Wiktor rozwijał się bardzo dobrze i nie sprawiał żadnych kłopotów. Zastanawialiśmy się nad wyjazdem na jakiś krótki urlop, tak, żeby chociaż na chwilę zmienić otoczenie. Nie mieliśmy za dużo pieniędzy, bo wszystkie nasze oszczędności pochłonęła organizacja wesela i zakup samochodu. Marta wpadła więc na pomysł, żebyśmy pojechali na działkę jej rodziców w okolicach Ełku. Nie lubiłem tam jeździć, ale nie mieliśmy innej alternatywy. Działka był położona w ustronnym miejscu w lesie, do najbliższych sąsiadów było ponad trzysta metrów. Na miejscu było w zasadzie wszystko czego człowiek potrzebuje, a więc miejsce na grill i ognisko, domek z trzema sypialniami, w którym mogło mieszkać nawet dwanaście osób i zejście do jeziora z drewnianym pomostem i ławeczką.

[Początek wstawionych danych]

(** * cc-iching: the daily hexagram hook (hooks/iching.ts)

    A shallow embedding of the casting code, the binary-to-King-Wen codec,
    the four derived hexagrams and the per-day reveal logic of [main],
    followed by the properties of the specification that concern them.

    Conventions of the embedding:
    - JavaScript numbers that are only ever small integers are [Z]; the
      32-bit coercion of [|], [&] and [<<] is written out ([ToInt32]).
    - A value that may be [undefined] or [null] at run time is a [jsnum].
    - A thrown [TypeError] is the [Throw] outcome; the only loop that is
      not bounded by a literal ([getRandomStyle]) takes a budget and
      answers [Spin] when the budget is used up.
    - The entropy source is an oracle [nat -> byte] read through a cursor.
    - The two files under ~/.claude and the standard output are fields of
      a [World] that is threaded through [main]. File operations are taken
      to succeed; the text columns of [GUA] (u, n, p, dx, tu, en, te, w)
      are not needed by any property and a rendered line is kept as the
      arguments of its template ([Text]). *)

From Stdlib Require Import ZArith List Bool String Ascii Lia QArith.
From Stdlib Require Import DecimalString.
From Stdlib Require Strings.Byte.
From Stdlib Require DecimalZ DecimalPos.
Import ListNotations.

Open Scope Z_scope.

(* ------------------------------------------------------------------ *)
(** ** JavaScript values and outcomes *)

Inductive jsnum : Type :=
| JUndefined
| JNull
| JNum (z : Z).

Definition jsnum_eqb (a b : jsnum) : bool :=
  match a, b with
  | JUndefined, JUndefined => true
  | JNull, JNull => true
  | JNum x, JNum y => x =? y
  | _, _ => false
  end.

Inductive outcome (A : Type) : Type :=
| Ok (a : A)
| Throw
| Spin.
Arguments Ok {A} a.
Arguments Throw {A}.
Arguments Spin {A}.

Definition obind {A B} (m : outcome A) (k : A -> outcome B) : outcome B :=
  match m with
  | Ok a => k a
  | Throw => Throw
  | Spin => Spin
  end.

Declare Scope js_scope.
Delimit Scope js_scope with js.
Notation "'let!' x ':=' m 'in' k" := (obind m (fun x => k))
  (at level 10, x name, m at level 100, k at level 200) : js_scope.
Open Scope js_scope.

(** [xs[i]]: [None] stands for [undefined]. *)
Definition index {A} (xs : list A) (i : Z) : option A :=
  if i <? 0 then None else nth_error xs (Z.to_nat i).

(** Reading a property of [xs[i]] throws when the entry is [undefined]. *)
Definition deref {A} (xs : list A) (i : Z) : outcome A :=
  match index xs i with
  | Some a => Ok a
  | None => Throw
  end.

(** [lo, lo+1, ..., lo+n-1]: the values a counting [for] loop runs over. *)
Definition Zrange (lo : Z) (n : nat) : list Z :=
  map (fun k => lo + Z.of_nat k) (seq 0 n).

(** 32-bit integer operators. *)
Definition ToInt32 (z : Z) : Z := (z + 2 ^ 31) mod 2 ^ 32 - 2 ^ 31.
Definition js_or (a b : Z) : Z := ToInt32 (Z.lor (ToInt32 a) (ToInt32 b)).
Definition js_and (a b : Z) : Z := ToInt32 (Z.land (ToInt32 a) (ToInt32 b)).
Definition js_shl (a b : Z) : Z := ToInt32 (Z.shiftl (ToInt32 a) (b mod 32)).

(* ------------------------------------------------------------------ *)
(** ** Types *)

Inductive Style : Type := dx | tu | en | te | w.

Inductive DerivedType : Type := Dnuclear | Dshadow | Dmirror | Dbecoming.

(** Hexagram entry of [GUA]; only the line pattern [l] is kept. *)
Record Hexagram : Type := mkHexagram { l : list Z }.

Record Line : Type := mkLine {
  value : Z;
  isYang : bool;
  isChanging : bool
}.

Module Cast.
Record t : Type := mk {
  lines : list Line;
  primary : jsnum;
  becoming : jsnum;
  changingPositions : list Z;
  nuclear : jsnum;
  shadow : jsnum;
  mirror : jsnum
}.
End Cast.

Module DailyCache.
Record t : Type := mk {
  date : string;
  cast : Cast.t;
  shown : bool
}.
End DailyCache.

Module HistoryEntry.
Record t : Type := mk {
  date : string;
  cast : Cast.t
}.
End HistoryEntry.

(* ------------------------------------------------------------------ *)
(** ** Data *)

Definition STYLES : list Style := [dx; tu; en; te; w].

Definition BINARY_TO_KW : list Z := [
  2; 24; 7; 19; 15; 36; 46; 11; 16; 51; 40; 54; 62; 55; 32; 34; 8; 3; 29; 60;
  39; 63; 48; 5; 45; 17; 47; 58; 31; 49; 28; 43; 23; 27; 4; 41; 52; 22; 18; 26;
  35; 21; 64; 38; 56; 30; 50; 14; 20; 42; 59; 61; 53; 37; 57; 9; 12; 25; 6; 10;
  33; 13; 44; 1
].

Definition GUA : list Hexagram := [
  mkHexagram [1; 1; 1; 1; 1; 1];
  mkHexagram [0; 0; 0; 0; 0; 0];
  mkHexagram [1; 0; 0; 0; 1; 0];
  mkHexagram [0; 1; 0; 0; 0; 1];
  mkHexagram [1; 1; 1; 0; 1; 0];
  mkHexagram [0; 1; 0; 1; 1; 1];
  mkHexagram [0; 1; 0; 0; 0; 0];
  mkHexagram [0; 0; 0; 0; 1; 0];
  mkHexagram [1; 1; 1; 0; 1; 1];
  mkHexagram [1; 1; 0; 1; 1; 1];
  mkHexagram [1; 1; 1; 0; 0; 0];
  mkHexagram [0; 0; 0; 1; 1; 1];
  mkHexagram [1; 0; 1; 1; 1; 1];
  mkHexagram [1; 1; 1; 1; 0; 1];
  mkHexagram [0; 0; 1; 0; 0; 0];
  mkHexagram [0; 0; 0; 1; 0; 0];
  mkHexagram [1; 0; 0; 1; 1; 0];
  mkHexagram [0; 1; 1; 0; 0; 1];
  mkHexagram [1; 1; 0; 0; 0; 0];
  mkHexagram [0; 0; 0; 0; 1; 1];
  mkHexagram [1; 0; 0; 1; 0; 1];
  mkHexagram [1; 0; 1; 0; 0; 1];
  mkHexagram [0; 0; 0; 0; 0; 1];
  mkHexagram [1; 0; 0; 0; 0; 0];
  mkHexagram [1; 0; 0; 1; 1; 1];
  mkHexagram [1; 1; 1; 0; 0; 1];
  mkHexagram [1; 0; 0; 0; 0; 1];
  mkHexagram [0; 1; 1; 1; 1; 0];
  mkHexagram [0; 1; 0; 0; 1; 0];
  mkHexagram [1; 0; 1; 1; 0; 1];
  mkHexagram [0; 0; 1; 1; 1; 0];
  mkHexagram [0; 1; 1; 1; 0; 0];
  mkHexagram [0; 0; 1; 1; 1; 1];
  mkHexagram [1; 1; 1; 1; 0; 0];
  mkHexagram [0; 0; 0; 1; 0; 1];
  mkHexagram [1; 0; 1; 0; 0; 0];
  mkHexagram [1; 0; 1; 0; 1; 1];
  mkHexagram [1; 1; 0; 1; 0; 1];
  mkHexagram [0; 0; 1; 0; 1; 0];
  mkHexagram [0; 1; 0; 1; 0; 0];
  mkHexagram [1; 1; 0; 0; 0; 1];
  mkHexagram [1; 0; 0; 0; 1; 1];
  mkHexagram [1; 1; 1; 1; 1; 0];
  mkHexagram [0; 1; 1; 1; 1; 1];
  mkHexagram [0; 0; 0; 1; 1; 0];
  mkHexagram [0; 1; 1; 0; 0; 0];
  mkHexagram [0; 1; 0; 1; 1; 0];
  mkHexagram [0; 1; 1; 0; 1; 0];
  mkHexagram [1; 0; 1; 1; 1; 0];
  mkHexagram [0; 1; 1; 1; 0; 1];
  mkHexagram [1; 0; 0; 1; 0; 0];
  mkHexagram [0; 0; 1; 0; 0; 1];
  mkHexagram [0; 0; 1; 0; 1; 1];
  mkHexagram [1; 1; 0; 1; 0; 0];
  mkHexagram [1; 0; 1; 1; 0; 0];
  mkHexagram [0; 0; 1; 1; 0; 1];
  mkHexagram [0; 1; 1; 0; 1; 1];
  mkHexagram [1; 1; 0; 1; 1; 0];
  mkHexagram [0; 1; 0; 0; 1; 1];
  mkHexagram [1; 1; 0; 0; 1; 0];
  mkHexagram [1; 1; 0; 0; 1; 1];
  mkHexagram [0; 0; 1; 1; 0; 0];
  mkHexagram [1; 0; 1; 0; 1; 0];
  mkHexagram [0; 1; 0; 1; 0; 1]
].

Nie byłem przekonany co do wyjazdu, ale Marta bardzo nalegała i prosiła, aż w końcu się poddałem. Ustaliliśmy, że jedziemy na tydzień. Na miejsce dotarliśmy w piątek popołudniu, przywitaliśmy się z teściami, odebraliśmy od nich klucze i nareszcie zostaliśmy sami. Pomyślałem, że może tutaj w towarzystwie sprzyjających okoliczności przyrody spróbuję zbliżyć się do żony. Od razu po wyjeździe teściów, Marta wzięła kluczyki od samochodu i powiedziała, że musi kupić jeszcze kilka rzeczy i jedzie do sklepu do pobliskiego miasteczka. Zdziwiłem się, bo myślałem, że mamy wystraczająco dużo jedzenia. Zostałem sam z Wiktorem i czekałem, aż wróci.
Po kilku minutach usłyszałem odgłos podjeżdżających samochodów, z całą pewnością nie był to nasz wysłużony diesel. Wyszedłem przed domek i ze zdziwieniem zobaczyłem, że na działkę przyjechała czwórka znajomych mojej żony: Sylwia z Tomkiem i Agata z Szymonem. Chyba Marta zapomniała mi o czymś powiedzieć…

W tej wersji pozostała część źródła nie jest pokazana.